Note the mix of similar but subtly different use cases. Take it a step further and perhaps consider data driving the checkout process so that users are shipping to different locations with different shipping rates. Ensure that you’re modeling all types of credit transactions, too.
Spend time building an accurate, complex mix of your use cases. You’ll find your system behaves very differently in such situations, and this is critical information to have.
Monitoring Across Different Bandwidths
One focus of load testing is to find out where your system tips or fails—where it stops responding after you’ve thrown an extreme number of concurrent users at it. Ensuring that your site doesn’t fail under expected load is an obvious, critical situation to protect against.
A subtler, but just as important, situation to guard against is poor user experience. The Aberdeen Group’s often quoted study from 2008 points out that sites will lose 10 to 11 percent of users for every second of delay. This translates directly to lost revenue for many sites.
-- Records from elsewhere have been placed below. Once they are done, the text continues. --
Lemma idmap_run_call a m s : represents m s -> permitted a s -> exists m', run_call a m = Done ((effect a s).1, m') /\ represents m' (effect a s).2.
Proof using hash_table.
  intros (Hm & Hc & Hn & Hd) Hp. destruct a as [v|v id|id|id v| |id| | |]; cbn [permitted run_call effect fst snd] in *.
  - destruct Hp as (Hf & Hr & Hv). rewrite <- Hn in *. destruct (Add_run _ m v Hm Hf Hr Hv) as (m' & -> & Hwf & Hc' & Hn' & Hd'). cbn [mbind exec_bind fst snd]. eexists. split; [reflexivity|]. split_and!; cbn; [done|by rewrite Hc', Hc|done|congruence].
  - destruct Hp as (Hnone & Hv). rewrite <- Hc in *. destruct (AddWithID_run _ m v id Hm Hnone Hv) as (m' & -> & Hwf & Hc' & Hn' & Hd'). cbn [mbind exec_bind]. eexists. split; [reflexivity|]. split_and!; cbn; [done|by rewrite Hc', Hc|congruence|congruence].
  - rewrite <- Hc in Hp. destruct (Remove_run _ m id Hm Hp) as (m' & -> & Hwf & Hc' & Hn' & Hd' & _). cbn [mbind exec_bind]. eexists. split; [reflexivity|]. split_and!; cbn; [done|by rewrite Hc', Hc|congruence|congruence].
  - destruct Hp as ([w Hw] & Hv). rewrite Hw. rewrite <- Hc in Hw. destruct (Replace_run _ m id v w Hm Hw Hv) as (m' & -> & Hwf & Hc' & Hn' & Hd' & _). cbn [mbind exec_bind fst snd]. eexists. split; [reflexivity|]. split_and!; cbn; [done|by rewrite Hc', Hc|congruence|congruence].
  - destruct (idmap_Clear_run _ m Hm) as (m' & -> & Hwf & Hc' & Hn' & Hd' & _). cbn [mbind exec_bind]. eexists. split; [reflexivity|]. split_and!; cbn; [done|done|congruence|congruence].
  - rewrite (Lookup_run _ m id Hm), Hc. cbn [mbind exec_bind]. eexists. split; [reflexivity|done].
  - rewrite (size_run _ m Hm), Hc. eexists. split; [reflexivity|done].
  - destruct (Init_run _ m (data_ m) Hm) as (it & Hrun & Hwf & _); [lia|]. unfold Iterator_new. rewrite Hrun. cbn [mbind exec_bind fst snd]. eexists. split; [reflexivity|]. split_and!; cbn; [done|done|done|lia].
  - destruct (Iterator_destroy_run _ m Hm) as (m' & -> & Hwf & Hc' & Hn' & Hd'); [lia|]. cbn [mbind exec_bind]. eexists. split; [reflexivity|]. split_and!; cbn; [done|congruence|congruence|lia].
Qed.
Good load testing teams have long understood the need to validate things like response time under load. However, there’s a next step to this critical set of data. Do you know how users’ experiences are when they’re behind different bandwidth pipes?
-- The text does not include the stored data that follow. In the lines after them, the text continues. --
(* ===== verification/Containers.v ===== *)
(** * Containers: linked_list.h, ring_buffer.h and mru_cache.h of base/containers

    Module [Links] is the list whose nodes are the elements: a store of nodes with pointers.
    Module [Ring] is the buffer of the last values, module [Mru] the cache that forgets
    what was used longest ago. *)

From Stdlib Require Import Permutation.
From stdpp Require Import gmap.
From S2P Require Import Prelude IntTypes.
Open Scope Z_scope.
Open Scope list_scope.

(** ** LinkNode and LinkedList *)

Module Links.
Open Scope nat_scope.

(** A pointer is the address of a node, or null. *)
Record LinkNode := mkNode { previous_ : option nat; next_ : option nat }.

(** The nodes that exist. *)
Abbreviation store := (gmap nat LinkNode).

Implicit Types (h : gmap nat LinkNode) (a b e p q r x y this : nat) (l k m : list nat).

Definition previous a h : exec (option nat) := n ← defined (h !! a); Done (previous_ n).
Definition next a h : exec (option nat) := n ← defined (h !! a); Done (next_ n).

(** [p->next_ = v] and [p->previous_ = v]. *)
Definition set_next (to : option nat) (v : option nat) h : exec store :=
  a ← defined to; n ← defined (h !! a); Done (<[a := mkNode (previous_ n) v]> h).
Definition set_previous (to : option nat) (v : option nat) h : exec store :=
  a ← defined to; n ← defined (h !! a); Done (<[a := mkNode v (next_ n)]> h).

Definition LinkNode_new a h : store := <[a := mkNode None None]> h.

Definition LinkNode_move this rhs h : exec store :=
  let h := LinkNode_new this h in
  n ← next rhs h; h ← set_next (Some this) n h; h ← set_next (Some rhs) None h;
  p ← previous rhs h; h ← set_previous (Some this) p h; h ← set_previous (Some rhs) None h;
  n ← next this h;
  match n with
  | None => Done h
  | Some _ => h ← set_previous n (Some this) h; p ← previous this h; set_next p (Some this) h
  end.

Definition InsertBefore this e h : exec store :=
  h ← set_next (Some this) (Some e) h;
  p ← previous e h; h ← set_previous (Some this) p h;
  p ← previous e h; h ← set_next p (Some this) h;
  set_previous (Some e) (Some this) h.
Load testing is generally done on a stable, solid network. The results you get for response times and other end-user experience metrics can vary dramatically from what a user will truly see at his home or office. Subtle and not-so-subtle performance differences show up when you start to gather metrics for user agents behind simulated slower links. The huge pages that loaded fairly responsively when grabbed over a 1 GB Ethernet LAN switch likely aren’t going to show up so well when viewed from a low-cost neighborhood DSL endpoint.
Finding tools that will support these sorts of measurements will give you a much greater level of awareness of your site’s behavior for all your users, not just the optimal cases.
Don't Settle for Simplistic Load Scenarios
Getting started with load testing is an important step for your projects. However, speeding through your load efforts can leave your team and stakeholders with an inaccurate picture of your site’s true performance under load.
Take the time to think through what sorts of baseline data sets you need to work with, and spend the time to find or build sets that match your needs. Ensure that you’re working with a realistic mix of use cases for your load scenarios. Make sure that you’re building up a mix of use cases, roles, and user actions. Finally, think about how to validate end-user experiences as those users actually see them, and not just about metrics that reflect a pristine environment in your network center.
Nailing down these challenges will ensure that you’re giving your team and stakeholders the best possible information on your site’s performance health.